Take a look at equation 2 -- it describes how the control points affect the line. You can see points P0and P3go into the equation for plotting points along the curve from P1to P2. You'll also see that the equation gives P1when t == 0and P2when t == 1.

看看等式 2——它描述了控制点如何影响线。您可以看到点P0并P3进入方程，以便沿着从P1到的曲线绘制点P2。您还将看到该等式给出了P1whent == 0和P2when t == 1。

This example equation can be generalized. If you have points R0, R1, … RNthen you can plot the points between RKand RK + 1by using equation 2 with P0 = RK - 1, P1 = RK, P2 = RK + 1and P3 = RK + 2.

这个示例方程可以推广。

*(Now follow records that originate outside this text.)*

(* ===== verification/Mea.v ===== *)
(** * Audited task state (contracts/audited_task_state.py, mea/*.py)

    The versioned projection of a long task, the auditor's delta and its
    compare-and-swap, the three-layer activation, the controller's round and
    budget gates, and the two hooks that bind them to a run: intake creates the
    projection, validate audits it.  The store is a map from file names to
    projections.  The theorems: a delta is accepted at most once and only on
    the version it was made for; the locked criteria, objective and isolation
    never drift; the number of audits is bounded by the rounds and the
    remaining attempts; the projection is the replay of the emitted deltas;
    and what counts as verified was passed by a scored result. *)
From S2P Require Import Prelude Budgets Contracts NodeBase.
From Stdlib Require Import ZArith Lia Ascii.
Open Scope Z_scope.

(** ** contracts/audited_task_state.py *)

Inductive NetworkScope := net_none | net_allowlist | net_open.
Record ScopeDescriptor := mkScope {
  sc_files : list string; sc_commands : list string; sc_network : NetworkScope;
  sc_permissions : list string; sc_notes : option string }.
Definition default_scope : ScopeDescriptor := mkScope [] [] net_none [] None.

Inductive ArtifactKind := ak_screenshot | ak_har | ak_terminal_log | ak_diff | ak_file | ak_json | ak_text | ak_other.
Record ArtifactRef := mkArtifactRef {
  ar_kind : ArtifactKind; ar_ref : string; ar_description : option string; ar_sha256 : option string }.

Inductive ProvenanceSource := ps_mea_loop | ps_trajectory_import | ps_synthetic | ps_operator | ps_external_demo.
Record ProvenanceBundle := mkProvenance {
  pb_source : ProvenanceSource; pb_source_ref : option string; pb_captured_at : option datetime;
  pb_run_id : option string; pb_notes : list string }.

Record VerifiedDecision := mkDecision {
  vd_decision_id : string; vd_statement : string; vd_evidence_refs : list ArtifactRef;
  vd_verified_at : datetime; vd_applicability : option string; vd_revalidation_rule : option string }.
Record FailedApproach := mkFailedApproach {
  fa_approach_id : string; fa_description : string; fa_observed_failure : string;
  fa_evidence_refs : list ArtifactRef; fa_recorded_at : datetime }.
Record Blocker := mkBlocker {
  bl_blocker_id : string; bl_description : string; bl_since_version : Z; bl_evidence_refs : list ArtifactRef }.
Record ModelHarnessRoute := mkRouteRef {
  mr_provider : option string; mr_model_id : option string; mr_route_label : option string }.

Record AuditedTaskState := mkAudited {
  at_state_id : string; at_goal_id : string; at_version : Z; at_objective : string;
  at_constraints : list string; at_acceptance_criteria : list TaskCriterion;
  at_criteria_snapshot_hash : string; at_scope : ScopeDescriptor; at_isolation_policy_ref : string;
  at_accepted_commit : option string; at_verified_decisions : list VerifiedDecision;
  at_failed_approaches : list FailedApproach; at_current_blockers : list Blocker;
  at_current_phase : string; at_assigned_route : option ModelHarnessRoute; at_evidence_refs : list ArtifactRef;
  at_budget_residual : ResidualBudget; at_last_auditor_report_id : option string;
  at_provenance : ProvenanceBundle; at_updated_at : datetime; at_rounds_consumed : Z; at_max_rounds : Z }.
#[export] Instance eta_AuditedTaskState : Eta AuditedTaskState := λ s,
  mkAudited (at_state_id s) (at_goal_id s) (at_version s) (at_objective s) (at_constraints s)
    (at_acceptance_criteria s) (at_criteria_snapshot_hash s) (at_scope s) (at_isolation_policy_ref s)
    (at_accepted_commit s) (at_verified_decisions s) (at_failed_approaches s) (at_current_blockers s)
    (at_current_phase s) (at_assigned_route s) (at_evidence_refs s) (at_budget_residual s)
    (at_last_auditor_report_id s) (at_provenance s) (at_updated_at s) (at_rounds_consumed s) (at_max_rounds s).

如果你点R0，R1...RN那么你就可以绘制的点RK，并RK + 1利用公式2 P0 = RK - 1，P1 = RK，P2 = RK + 1和P3 = RK + 2。

You can't plot from R0to R1or from RN - 1to RNunless you add extra control points to stand in for R - 1and RN + 1. The general idea is that you can pick whatever points you want to add to the head and tail of a sequence to give yourself all the parameters to calculate the spline.

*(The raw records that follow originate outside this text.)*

Definition _write_status_unchecked (s : SkillStatus) : LB unit :=
  e ← entry_at (ss_skill_id s) (ss_version s);
  match e with
  | None => raise FileNotFoundError
  | Some e => put_entry (ss_skill_id s) (ss_version s) (e <| en_status := Some s |>)
  end.
Definition write_status (s : SkillStatus) (expected : option Lifecycle) : LB unit :=
  e ← entry_at (ss_skill_id s) (ss_version s);
  _ ← guard (bool_decide (is_Some e)) FileNotFoundError;
  existing ← _read_status_if_present (ss_skill_id s) (ss_version s);
  _ ← guard (match expected with Some x => bool_decide (lifecycle_of existing = Some x) | None => true end)
        LifecycleConflictError;
  _ ← guard (negb (bool_decide (ss_lifecycle s = lc_approved)) || bool_decide (lifecycle_of existing = Some lc_approved))
        ApprovedLifecycleError;
  _ ← _write_status_unchecked s;
  _maybe_enqueue_revoke s existing.
Definition write_stats (s : SkillStats) : LB unit :=
  e ← entry_at (sk_skill_id s) (sk_version s);
  match e with
  | None => raise FileNotFoundError
  | Some e => put_entry (sk_skill_id s) (sk_version s) (e <| en_stats := Some s |>)
  end.

Definition _PROTECTED_FROM_CANDIDATE_DEMOTE : list Lifecycle :=
  [lc_approved; lc_quarantined; lc_shadow; lc_benched; lc_needs_recert; lc_deprecated].
Definition write_candidate (v0 : SkillVersion) : LB SkillVersion :=
  let v := stamp_lint_hash v0 in
  e ← entry_at (sv_skill_id v) (sv_version v);
  _ ← (if bool_decide (is_Some e) then mret tt else write_version v);
  existing ← _read_status_if_present (sv_skill_id v) (sv_version v);
  _ ← guard (match existing with
             | Some s => negb (bool_decide (ss_lifecycle s ∈ _PROTECTED_FROM_CANDIDATE_DEMOTE)) | None => true end)
        ApprovedLifecycleError;
  _ ← write_status (new_status (sv_skill_id v) (sv_version v) lc_candidate) None;
  _ ← write_stats (new_stats (sv_skill_id v) (sv_version v));
  mret v.

(** memory/procedural/apply_diversity.py *)
Definition note_apply_session (id : string) (n : Z) (session : string) : LB SkillStats :=
  st ← get_stats id n;
  let st' := st <| sk_apply_diversity := note (sk_apply_diversity st) session |> in
  _ ← write_stats st'; mret st'.

(** ** memory/procedural/allocate.py: one transaction each, under the skill's lock *)

Definition taken (w : Library) (id : string) : list Z :=
  omap (λ k : string * Z, if String.eqb k.1 id then Some k.2 else None)
    (map fst (map_to_list (lb_entries w)) ++ elements (lb_reservations w)).
Definition next_free (w : Library) (id : string) : Z := foldr Z.max 0 (taken w id) + 1.
Definition allocate_next_version (id : string) : LB Z :=
  n ← gets (λ w, next_free w id);
  _ ← modify (λ w, w <| lb_reservations := {[(id, n)]} ∪ lb_reservations w |>);
  mret n.
Definition write_version_exclusive (v : SkillVersion) : LB unit :=
  _ ← write_version v;
  modify (λ w, w <| lb_reservations := lb_reservations w ∖ {[(sv_skill_id v, sv_version v)]} |>).
Definition allocate_and_write (v : SkillVersion) : LB SkillVersion :=
  n ← gets (λ w, next_free w (sv_skill_id v));
  let stamped := v <| sv_version := n |> in
  _ ← write_version stamped; mret stamped.

(** ** memory/procedural/lineage.py: rebuild and drain *)

Definition add_keys (m : mapping) (v : SkillVersion) : mapping :=
  foldl (λ m k, add_target m k (target_of (sv_skill_id v) (sv_version v))) m (source_keys v).
Definition rebuild : LB Z :=
  l ← iter_loaded;
  let m := foldl add_keys [] (map (λ x, x.1.1) l) in
  _ ← modify (λ w, w <| lb_lineage := (λ _, mkLineage (flat_map (λ kb, map (pair kb.1) kb.2) m) (Some m) (Some m)) <$> lb_lineage w |>);
  mret (Z.of_nat (length l)).

Definition drain (limit : Z) : LB (list RevokeItem) := λ w,
  match lb_revokes w with
  | Some q => if limit <=? 0 then (w, Ok [])
              else (w <| lb_revokes := Some (drop (Z.to_nat limit) q) |>, Ok (take (Z.to_nat limit) q))
  | None => (w, Ok [])
  end.

Definition _mark_needs_recert (id : string) (n : Z) : LB (option SkillStatus) :=
  o ← or_missing (get_status id n);
  match o with
  | None => mret None
  | Some s =>
      if bool_decide (ss_lifecycle s ∈ [lc_quarantined; lc_deprecated; lc_needs_recert]) then mret None
      else
        let s' := s <| ss_lifecycle := lc_needs_recert |> <| ss_active := false |> in
        _ ← write_status s' None; mret (Some s')
  end.

(** The state of the drain loop: what was marked, and the writes left. *)
Definition parents_of (docs : list SkillVersion) (k : string * Z) : list (string * Z) :=
  flat_map (λ v, flat_map (λ u, if bool_decide ((us_skill_id u, us_version u) = k) then [(sv_skill_id v, sv_version v)] else [])
    (sv_uses v)) docs.
Fixpoint mark_parents (ps : list (string * Z)) (touched : list SkillStatus) (remaining : Z) : LB (list SkillStatus * Z) :=
  match ps with
  | [] => mret (touched, remaining)
  | p :: ps' =>
      if remaining <=? 0 then mret (touched, remaining)
      else
        m ← _mark_needs_recert p.1 p.2;
        match m with
        | Some s => mark_parents ps' (touched ++ [s]) (remaining - 1)
        | None => mark_parents ps' touched remaining
        end
  end.
(** [Some left] when the item must be queued again. *)
Fixpoint mark_targets (docs : list SkillVersion) (ts : list (string * Z)) (touched : list SkillStatus) (remaining : Z)
    : LB (list SkillStatus * Z * bool) :=
  match ts with
  | [] => mret (touched, remaining, false)
  | t :: ts' =>
      if remaining <=? 0 then mret (touched, remaining, true)
      else
        m ← _mark_needs_recert t.1 t.2;
        let '(touched, remaining) := match m with Some s => (touched ++ [s], remaining - 1) | None => (touched, remaining) end in
        r ← mark_parents (parents_of docs t) touched remaining;
        mark_targets docs ts' r.1 r.2
  end.
Definition with_lineage {A} (f : LineageIndex → A * LineageIndex) (d : A) : LB A := λ w,
  match lb_lineage w with
  | Some i => let '(a, i') := f i in (w <| lb_lineage := Some i' |>, Ok a)
  | None => (w, Ok d)
  end.
Fixpoint drain_items (docs : list SkillVersion) (items : list RevokeItem) (touched : list SkillStatus) (remaining : Z)
    (leftover : list RevokeItem) : LB (list SkillStatus * list RevokeItem) :=
  match items with
  | [] => mret (touched, leftover)
  | it :: items' =>
      if remaining <=? 0 then drain_items docs items' touched remaining (leftover ++ [it])
      else
        ts ← with_lineage (lookup_lineage (ri_source_kind it) (ri_source_id it)) [];
        r ← mark_targets docs ts touched remaining;
        drain_items docs items' r.1.1 r.1.2 (if r.2 : bool then leftover ++ [it] else leftover)
  end.
Definition drain_revokes (max_writes : Z) : LB (list SkillStatus) :=
  items ← drain max_writes;
  docs ← iter_loaded;
  r ← drain_items (map (λ x, x.1.1) docs) items [] max_writes [];
  _ ← modify (λ w, foldl (λ w it, enqueue (ri_source_kind it) (ri_source_id it)
                                    (if String.eqb (ri_reason it) "" then "requeued" else ri_reason it) w) w r.2);
  mret r.1.
End Store.

(** ** What every operation keeps *)

Definition keeps (R : Library → Library → Prop) {A} (m : LB A) : Prop := ∀ w, R w (m w).1.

除非您添加额外的控制点来代替and ，否则您无法绘制 from R0toR1或 from RN - 1to 。一般的想法是，您可以选择要添加到序列的头部和尾部的任何点，以便为自己提供计算样条的所有参数。RNR - 1RN + 1

You can join two splines together by dropping one of the control points between them. Say you have R0, R1, …, RNand S0, S1, … SMthey can be joined into R0, R1, …, RN - 1, S1, S2, … SM.

您可以通过删除它们之间的控制点之一来将两条样条线连接在一起。假设您有R0, R1, ..., RNand S0, S1, ...SM它们可以连接成R0, R1, ..., RN - 1, S1, S2, ... SM。

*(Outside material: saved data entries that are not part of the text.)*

(* ===== verification/Lifecycle.v ===== *)
(** * Lifecycle transitions (review/lifecycle.py, shadow.py, field_failures.py, jobs/workers.py recertification,
      memory/procedural/composition.py)

    The operations that move a stored version between lifecycles on evidence:
    shadow entry and advance, quarantine, benching and restoring,
    recertification, and the resolution of composite skills.  The hash-chained
    ledger is absent, working, or failing ([Ledger]); the clock, [pow] and the
    fresh run ids are arguments.  The theorems are about the evidence each
    transition needs and about the two retirement adapters. *)
From S2P Require Import Prelude PyStr Budgets Contracts Skills EvalStore Library SkillGates Portfolio.
From Stdlib Require Import ZArith Lia.
Open Scope Z_scope.

Definition LifecycleError : exn := PyError "LifecycleError".
Definition CompositionError : exn := PyError "CompositionError".

(** [ledger: HashChainLedger | None]; a failing one raises after the change it
    was to record. *)
Inductive Ledger := ledger_none | ledger_up | ledger_down.

Section Lifecycle.
Context `{LE : LibraryEnv} `{GE : GateEnv} (pow2 : float → float) (now : datetime).

Definition ledger_append (led : Ledger) (actor action target : string) (ev : list farg) : LB unit :=
  match led with
  | ledger_none => mret tt
  | ledger_up => modify (λ w, w <| lb_ledger := lb_ledger w ++ [mkNote actor action target ev] |>)
  | ledger_down => raise LedgerUnavailable
  end.
Definition at_v (id : string) (n : Z) : string := id +:+ "@v" +:+ pretty n.
Definition lift_note (o : option float) : farg := match o with Some x => FF x | None => FO None end.

Definition refuse_if_inapplicable (v : SkillVersion) (led : Ledger) : LB ApplicabilityReport :=
  report ← check_applicability v None None true;
  if ap_ok report then mret report
  else
    _ ← ledger_append led "applicability-gate" "applicability_reject" (at_v (sv_skill_id v) (sv_version v)) [];
    mret report.

(** ** review/lifecycle.py *)

Definition samples_of (id : string) (n : Z) (tc : string) : LB (BinomialSample * BinomialSample) :=
  gets (λ w, contribution_samples (lb_evals w) id n tc None).
Definition contribution_of (s : BinomialSample * BinomialSample) : LB Contribution :=
  lift (estimate_contribution pow2 now s.1 s.2 (has_both_arms s)).
Definition required_lift (config : AutonomyConfig) (v : SkillVersion) : result float :=
  if is_self_distilled v then
    if feqb (curation_prior_self_distilled config) f0 then Err (PyError "ZeroDivisionError")
    else Ok (fdiv (shadow_min_lift config) (curation_prior_self_distilled config))
  else Ok (shadow_min_lift config).
Definition maybe_advance_shadow_to_candidate (id : string) (n : Z) (config : AutonomyConfig) (led : Ledger) : LB SkillStatus :=
  status ← get_status id n;
  _ ← guard (bool_decide (ss_lifecycle status = lc_shadow)) LifecycleError;
  stats ← get_stats id n;
  let trust := trust_score (pt_applications (sk_predictive_trust stats)) (pt_successes (sk_predictive_trust stats)) in
  v ← get_version id n;
  s ← samples_of id n (sv_task_class v);
  contrib ← contribution_of s;
  match estimate contrib with
  | None => raise LifecycleError
  | Some lift_ =>
      _ ← guard (negb (lift_ <?. shadow_min_lift config)) LifecycleError;
      _ ← guard (shadow_min_applications config <=? bs_trials s.1) LifecycleError;
      _ ← guard (shadow_min_successes config <=? bs_successes s.1) LifecycleError;
      version_doc ← get_version id n;
      required ← lift (required_lift config version_doc);
      _ ← guard (negb (lift_ <?. required)) LifecycleError;
      applicability ← refuse_if_inapplicable version_doc led;
      _ ← guard (ap_ok applicability) LifecycleError;
      let candidate := status <| ss_lifecycle := lc_candidate |> <| ss_active := false |> in
      _ ← write_status candidate (Some (ss_lifecycle status));
      _ ← refresh_ablation pow2 now (sv_task_class v);
      _ ← write_stats (stats <| sk_predictive_trust := (sk_predictive_trust stats) <| pt_decayed_score := Some trust |> |>
                             <| sk_contribution := contrib |>);
      _ ← ledger_append led "m5-shadow-autonomy" "advance_to_candidate" (at_v id n) [FF lift_; FF trust];
      mret candidate
  end.
Definition maybe_auto_promote_from_shadow := maybe_advance_shadow_to_candidate.

Definition quarantine_on_failures (id : string) (n consecutive_failures : Z) (config : AutonomyConfig) (led : Ledger) : LB SkillStatus :=
  status ← get_status id n;
  if consecutive_failures <? quarantine_consecutive_failures config then mret status
  else
    let quarantined := status <| ss_lifecycle := lc_quarantined |> <| ss_active := false |> in
    _ ← write_status quarantined (Some (ss_lifecycle status));
    _ ← ledger_append led "m5-quarantine" "quarantine_version" (at_v id n) [FZ consecutive_failures];
    mret quarantined.

Definition uses_child (v : SkillVersion) (id : string) (n : Z) : bool :=
  existsb (λ u, String.eqb (us_skill_id u) id && (us_version u =? n)) (sv_uses v).
Definition mark_parent (child_id : string) (child_version : Z) (led : Ledger) (r : row) : LB unit :=
  if uses_child r.1.1 child_id child_version && bool_decide (ss_lifecycle r.1.2 ∈ [lc_approved; lc_shadow]) then
    _ ← write_status (r.1.2 <| ss_lifecycle := lc_needs_recert |> <| ss_active := false |>) (Some (ss_lifecycle r.1.2));
    ledger_append led "m5-retirement" "policy_change" (at_v (sv_skill_id r.1.1) (sv_version r.1.1)) [FS (at_v child_id child_version)]
  else mret tt.
Definition _mark_parents_needs_recert (child_id : string) (child_version : Z) (led : Ledger) : LB unit :=
  l ← iter_loaded;
  _ ← mapM_ (mark_parent child_id child_version led) l;
  mret tt.

Definition bench_decision (config : AutonomyConfig) (s : BinomialSample * BinomialSample) (c : Contribution) : RetirementDecision :=
  retirement_decision (bs_trials s.1) (estimate c) (co_interval_high c) (evidence_floor config) (retirement_threshold config).
Definition maybe_bench_on_contribution (id : string) (n : Z) (config : AutonomyConfig) (led : Ledger) : LB SkillStatus :=
  status ← get_status id n;
  stats ← get_stats id n;
  v ← get_version id n;
  s ← samples_of id n (sv_task_class v);
  contrib ← contribution_of s;
  let decision := bench_decision config s contrib in
  _ ← guard (negb (bool_decide (rd_action decision = below_floor))) LifecycleError;
  _ ← guard (should_retire decision) LifecycleError;
  let benched := status <| ss_lifecycle := lc_benched |> <| ss_active := false |>
    <| ss_retirement := mkRetirement (Some now) (Some rr_negative_contribution)
         (Some (default (fmt "estimate={}" [lift_note (estimate contrib)]) (rd_evidence decision))) None None |> in
  _ ← write_status benched (Some (ss_lifecycle status));
  _ ← refresh_ablation pow2 now (sv_task_class v);
  _ ← write_stats (stats <| sk_contribution := contrib |>);
  _ ← ledger_append led "m5-retirement" "deprecate" (at_v id n) [lift_note (estimate contrib); lift_note (co_interval_high contrib)];
  _ ← _mark_parents_needs_recert id n led;
  mret benched.

Definition restore_benched (id : string) (n : Z) (led : Ledger) : LB SkillStatus :=
  status ← get_status id n;
  _ ← guard (bool_decide (ss_lifecycle status = lc_benched)) LifecycleError;
  let restored := status <| ss_lifecycle := lc_candidate |> <| ss_active := false |>
    <| ss_retirement := (ss_retirement status) <| re_restored_at := Some now |> |> in
  _ ← write_status restored (Some lc_benched);
  _ ← ledger_append led "m5-retirement" "policy_change" (at_v id n) [];
  mret restored.

(** ** review/shadow.py *)

Definition enter_shadow (id : string) (n : Z) : LB unit :=
  status ← get_status id n;
  _ ← guard (bool_decide (ss_lifecycle status ∈ [lc_candidate; lc_approved; lc_benched; lc_shadow; lc_draft])) ValueError;
  write_status (status <| ss_lifecycle := lc_shadow |> <| ss_active := false |>) (Some (ss_lifecycle status)).
Record ShadowResult := mkShadowResult {
  sr_skill_id : string; sr_version : Z; sr_success : bool; sr_visible_to_caller : bool; sr_run_id : option string }.
Definition record_shadow_outcome (id : string) (n : Z) (success : bool) (rid : option string) : LB ShadowResult :=
  status ← get_status id n;
  _ ← guard (bool_decide (ss_lifecycle status ∈ [lc_shadow; lc_approved; lc_benched])) ValueError;
  mret (mkShadowResult id n success false rid).

Definition shadow_criterion : TaskCriterion :=
  mkTaskCriterion "shadow-offline" K_command (Some "true") 0 None None None None None None None fresh_context None 300 f1 None
    from_caller true.
Definition shadow_state (sl : ShadowSlot) (success : bool) (snapshot_id rid : string) : RunState :=
  let s := initial_RunState rid
    (mkTask rid None (Some ("offline shadow slot for " +:+ at_v (sl_skill_id sl) (sl_version sl))) (Some (sl_task_class sl)) None None now
       false ES_single) [shadow_criterion] default_Budget shadow (mkManifest None None [] (Some snapshot_id) None None (Some "shadow-offline") None) in
  s <| criteria_locked_at := Some now |>
    <| chosen := Some (mkCandidate (sl_skill_id sl) (sl_version sl) f1 None None [] None true) |> <| attempt_no := 1 |>
    <| results := [mkResult "shadow-offline" (Some K_command) success f1 None None None None "" false f0] |>
    <| terminal := Some (if success then T_solved else T_unsolved) |>.
Definition on_evals {A} (m : EV A) : LB A := λ w,
  let '(d, r) := m (lb_evals w) in (w <| lb_evals := d |>, r).
Definition persist_shadow_observation (state_sha256 : RunState → string) (sl : ShadowSlot) (success : bool) (snapshot_id rid : string) : LB unit :=
  _ ← on_evals (append_run state_sha256 now (shadow_state sl success snapshot_id rid) None false None); mret tt.

Definition active_flags : LB (list ((string * Z) * bool)) :=
  l ← iter_loaded; mret (map (λ r : row, (row_key r, ss_active r.1.2)) l).
(** [evaluate] scores a slot in a temporary directory; [fresh] is the hex of a
    new UUID. *)
Definition run_slot (state_sha256 : RunState → string) (with_evals : bool) (snapshot_id : string) (evaluate : ShadowSlot → LB bool)
    (fresh : ShadowSlot → string) (sl : ShadowSlot) : LB ShadowResult :=
  before ← active_flags;
  success ← evaluate sl;
  let rid := "shadow-" +:+ sl_skill_id sl +:+ "-v" +:+ pretty (sl_version sl) +:+ "-" +:+ fresh sl in
  result ← record_shadow_outcome (sl_skill_id sl) (sl_version sl) success (Some rid);
  _ ← (if with_evals then persist_shadow_observation state_sha256 sl success snapshot_id rid else mret tt);
  after ← active_flags;
  _ ← guard (bool_decide (after = before)) RuntimeError;
  mret result.
Definition schedule_shadow_slots (state_sha256 : RunState → string) (with_evals : bool) (config : AutonomyConfig) (snapshot_id : string)
    (evaluate : ShadowSlot → LB bool) (fresh : ShadowSlot → string) : LB (list ShadowResult) :=
  slots ← select_shadow_slots config;
  mapM_ (run_slot state_sha256 with_evals snapshot_id evaluate fresh) slots.

(** ** review/field_failures.py *)

Record FieldOffRamp := mkOffRamp { or_skill_id : string; or_version : Z; or_consecutive_failures : Z }.
Definition off_ramp_row (config : AutonomyConfig) (led : Ledger) (streaks : gmap (string * Z) Z) (r : row) : LB (list FieldOffRamp) :=
  let streak := default 0 (streaks !! row_key r) in
  if negb (bool_decide (ss_lifecycle r.1.2 ∈ [lc_approved; lc_shadow; lc_needs_recert])) then mret []
  else if streak <? quarantine_consecutive_failures config then mret []
  else
    q ← quarantine_on_failures (sv_skill_id r.1.1) (sv_version r.1.1) streak config led;
    mret (if bool_decide (ss_lifecycle q = lc_quarantined) then [mkOffRamp (sv_skill_id r.1.1) (sv_version r.1.1) streak] else []).
Definition recertify_field_failures (config : AutonomyConfig) (led : Ledger) : LB (list FieldOffRamp) :=
  streaks ← gets (λ w, field_failure_streaks (lb_evals w));
  l ← iter_loaded;
  o ← mapM_ (off_ramp_row config led streaks) l;
  mret (concat o).

(** ** jobs/workers.py: the Recertifier *)

Inductive RecertifyReason := why_stale_or_upgraded | why_field_failures (n : Z) | why_lineage_revoke.
Record RecertifyProposal := mkRecertify { rq_skill_id : string; rq_version : Z; rq_why : RecertifyReason }.
Definition stale_row (tool_upgraded : option string) (r : row) : LB (list RecertifyProposal) :=
  if truthy tool_upgraded || bool_decide (ce_recert_status (ss_certification r.1.2) = rc_stale) then
    _ ← write_status (r.1.2 <| ss_lifecycle := lc_needs_recert |> <| ss_active := false |>) None;
    mret [mkRecertify (sv_skill_id r.1.1) (sv_version r.1.1) why_stale_or_upgraded]
  else mret [].
Definition recertify_stale (tool_upgraded : option string) : LB (list RecertifyProposal) :=
  l ← iter_loaded;
  ps ← mapM_ (stale_row tool_upgraded) l;
  mret (concat ps).
Definition recertify_with_revokes (max_writes : Z) (tool_upgraded : option string) (with_evals : bool) : LB (list RecertifyProposal) :=
  proposals ← recertify_stale tool_upgraded;
  ramps ← (if with_evals then recertify_field_failures DEFAULT_AUTONOMY ledger_none else mret []);
  let proposals := proposals ++ map (λ o, mkRecertify (or_skill_id o) (or_version o) (why_field_failures (or_consecutive_failures o))) ramps in
  q ← gets (λ w, bool_decide (is_Some (lb_lineage w)) && bool_decide (is_Some (lb_revokes w)));
  if negb q then mret proposals
  else
    touched ← drain_revokes max_writes;
    mret (proposals ++ map (λ s, mkRecertify (ss_skill_id s) (ss_version s) why_lineage_revoke) touched).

To compute the tangent at any point just take the derivative of equation 2.

要计算任意点的切线，只需对等式 2 求导即可。

The Wikipedia articlegoes into a little bit more depth. The general form of the spline takes as input 2 control points with associated tangent vectors. Additional spline segments can then be added provided that the tangent vectors at the common control points are equal, which preserves the C1 continuity.

在维基百科的文章进入多一点点深度。样条的一般形式将 2 个控制点和相关的切向量作为输入。如果公共控制点处的切向量相等，则可以添加额外的样条线段，从而保持 C1 连续性。

In the specific Catmull-Rom form, the tangent vector at intermediate points is determined by the locations of neighboring control points. Thus, to create a C1 continuous spline through multiple points, it is sufficient to supply the set of control points and the tangent vectors at the first and last control point. I think the standard behavior is to use P1 - P0 for the tangent vector at P0 and PN - PN-1 at PN.

在特定的 Catmull-Rom 形式中，中间点的切向量由相邻控制点的位置决定。因此，要通过多个点创建 C1 连续样条，提供控制点集和第一个和最后一个控制点的切向量就足够了。我认为标准行为是使用 P1 - P0 作为 P0 处的切线向量和 PN - PN-1 处的 PN。

According to the Wikipedia article, to calculate the tangent at control point Pn, you use this equation:

根据维基百科文章，要计算控制点 Pn 处的切线，您可以使用以下等式：

T(n) = (P(n - 1) + P(n + 1)) / 2

This also answers your first question. For a set of 4 control points, P1, P2, P3, P4, interpolating values between P2 and P3 requires information form all 4 control points. P2 and P3 themselves define the endpoints through which the interpolating segment must pass. P1 and P3 determine the tangent vector the interpolating segment will have at point P2. P4 and P2 determine the tangent vector the segment will have at point P3. The tangent vectors at control points P2 and P3 influence the shape of the interpolating segment between them.

这也回答了你的第一个问题。对于一组 4 个控制点 P1、P2、P3、P4，在 P2 和 P3 之间插入值需要来自所有 4 个控制点的信息。P2 和 P3 本身定义了插值段必须通过的端点。P1 和 P3 确定插值段在点 P2 处的切向量。P4 和 P2 确定线段在点 P3 处的切向量。控制点 P2 和 P3 处的切向量影响它们之间的插值段的形状。